Dante mengangguk singkat, lalu menoleh ke Kesh dan Allarach yang berada di sisinya. Tanpa banyak bicara, mereka bertiga segera naik ke Thunderhawk tersebut, bergabung dengan Kyoshiro dan kedua Custodes yang sudah bersiap untuk kembali ke Aquila Wings.

Di dalam Thunderhawk, suasana terasa lebih tenang setelah pertempuran brutal yang baru saja mereka lalui. Kesh dan Allarach duduk diam, memeriksa senjata mereka, sementara Dante duduk dengan tenang, matanya berkilat penuh pertimbangan. Pikiran Dante sibuk dengan banyak hal, mulai dari keberhasilan misi, korban yang gugur, hingga langkah-langkah berikutnya yang harus mereka ambil untuk memulihkan planet ini dan menahan ancaman Chaos di masa depan.

Setelah beberapa saat, Thunderhawk mendarat dengan mulus di hangar Aquila Wings, kapal induk besar milik armada mereka. Tanpa membuang waktu, Dante segera menuju ke ruang kendali. Di dalam ruang kendali yang luas, berbagai layar holo menampilkan situasi medan perang, pergerakan pasukan, dan status misi yang berjalan. Dante dengan langkah mantap mendekati holotable besar di tengah ruangan.

Saat dia tiba, wajah para Chapter Master yang turut serta dalam kampanye ini, termasuk Chapter Master Kyoshiro, Chapter Master Sentikan, dan beberapa lainnya, muncul di layar holo di sekitarnya.

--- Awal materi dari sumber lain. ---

(* ===== verification/Loader.v ===== *)
(** * Loader: loading, pinning and attaching the programs

    src/loader/loader.c, the whole program.  libbpf, the kernel and the file
    system are not part of the repository: they are the record [LibBpf], one
    function per call with the state [W] it acts on, and the class [LibBpfSpec]
    states what their documentation says about the paths at which objects are
    pinned.  Beside [W] the state keeps the descriptors and objects that the
    process holds.  Messages are not modelled. *)

From S2P Require Import Prelude.
From S2P Require Import Kernel.
From stdpp Require Import strings.
Open Scope Z_scope.

Definition ENODEV : Z := 19.
Definition ENAMETOOLONG : Z := 36.
Definition PATH_MAX : nat := 4096.

(** ** Descriptions of the programs *)

Record XfwLMapDesc := mkMapDesc { md_name : string; md_dns_only : bool }.

Inductive DeploymentMode := LMODE_HOST | LMODE_GW | LMODE_SCRUBBER.

#[export] Instance DeploymentMode_eq_dec : EqDecision DeploymentMode.
Proof. solve_decision. Defined.

Definition deployment_mode_z (m : DeploymentMode) : Z :=
  match m with LMODE_HOST => 0 | LMODE_GW => 1 | LMODE_SCRUBBER => 2 end.

Record XfwLoadMode := mkLoadMode { lm_deployment_mode : DeploymentMode; lm_dns : bool }.

Inductive ProgType := BPF_PROG_TYPE_XDP | BPF_PROG_TYPE_SCHED_CLS | BPF_PROG_TYPE_OTHER.

#[export] Instance ProgType_eq_dec : EqDecision ProgType.
Proof. solve_decision. Defined.

Record XfwProg := mkProg {
  pg_name : string;
  pg_obj_path : string;
  pg_prog_name : string;
  pg_prog_pin_name : string;
  pg_prog_type : ProgType;
  pg_reuse_maps : list XfwLMapDesc;
  pg_pin_maps : bool
}.

Definition MAP_GLBL_STAT_STR : string := "xfw_glbl_stats".
Definition MAP_CFG_STR : string := "xfw_cfg".
Definition MAP_LOG_ACTIVE_FD_STR : string := "xfw_ilog_act_fd".
Definition MAP_LOG_EVENTS_STR : string := "xfw_ilog_ev_rb".
Definition MAP_LOG_EV_CNT_STR : string := "xfw_ilog_ev_cnt".
Definition MAP_RATELIMIT_STR : string := "xfw_ratelim".
Definition MAP_DNS_EGR_FD_STR : string := "xfw_dns_egr_qrs".
Definition MAP_TCP_CONN_STR : string := "xfw_tcp_conns".
Definition MAP_SYNCOOKIES_STR : string := "xfw_syncookie".
Definition MAP_DST_STR (idx : nat) : string :=
  match idx with O => "xfw_0_dst" | _ => "xfw_1_dst" end.

Section descriptions.
(** The directory the loader was built with. *)
Variable XFW_BPF_LIB_DIR : string.

Definition main_xdp : XfwProg :=
  mkProg "xdp" (XFW_BPF_LIB_DIR +:+ "/xdp.o") "xfw_xdp" "xdp" BPF_PROG_TYPE_XDP [] true.

Definition tc_maps : list XfwLMapDesc :=
  [ mkMapDesc MAP_GLBL_STAT_STR false; mkMapDesc MAP_CFG_STR false;
    mkMapDesc MAP_LOG_ACTIVE_FD_STR false; mkMapDesc MAP_LOG_EVENTS_STR false;
    mkMapDesc MAP_LOG_EV_CNT_STR false; mkMapDesc MAP_RATELIMIT_STR false;
    mkMapDesc MAP_DNS_EGR_FD_STR true; mkMapDesc MAP_TCP_CONN_STR false;
    mkMapDesc (MAP_DST_STR 0) false; mkMapDesc (MAP_DST_STR 1) false ].

Definition main_tc : XfwProg :=
  mkProg "tc" (XFW_BPF_LIB_DIR +:+ "/tc.o") "xfw_tc" "tc" BPF_PROG_TYPE_SCHED_CLS tc_maps true.

Definition programs : list XfwProg := [main_xdp; main_tc].

Definition find_program (name : string) : option XfwProg :=
  List.find (fun p => String.eqb (pg_name p) name) programs.
End descriptions.

(** ** parse_load_mode *)

Definition deployment_modes : list (string * DeploymentMode) :=
  [("host", LMODE_HOST); ("gw", LMODE_GW); ("scrubbing", LMODE_SCRUBBER)]%string.

Inductive ModeState := MODE_START | MODE_HAVE_DEPLOYMENT | MODE_HAVE_DNS | MODE_COMPLETE.

(** The first token, and what follows the comma if there is one. *)
Fixpoint next_token (s : string) : string * option string :=
  match s with
  | EmptyString => (EmptyString, None)
  | String c r =>
      if (Ascii.nat_of_ascii c =? 44)%nat then (EmptyString, Some r)
      else let '(t, rest) := next_token r in (String c t, rest)
  end.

Inquisitor Yamada juga muncul, berdiri tegak dengan wajah yang serius namun tenang, sementara beberapa Marine dari Red Scorpion Chapter terlihat di belakangnya.

"World of Victorium sudah sepenuhnya terbebas dari pengaruh Tzeentch," kata Dante dengan nada tegas. Matanya melirik ke arah holo-peta di depannya yang memperlihatkan galaksi luas, penuh dengan dunia-dunia yang masih dikuasai oleh kekuatan Chaos. "Berikutnya adalah Vacoris II."

"Vacoris II? Kita belum punya Staging Point di sana," jawab Chapter Master Sentikan dengan nada serius, mengangkat alisnya. Wajahnya terpampang di layar holo, menandakan kekhawatiran taktis yang mendalam.

"Kalau begitu, kami yang akan mengurus masalah ini," kata High Marshal Helbrech, suaranya penuh keyakinan, seolah keputusan sudah dibuat. "Kalian bersiap saja untuk turun." Setelah menyampaikan itu, koneksi Helbrech langsung terputus, menandakan bahwa dia sudah dalam perjalanan untuk memimpin Black Templars ke permukaan planet tersebut.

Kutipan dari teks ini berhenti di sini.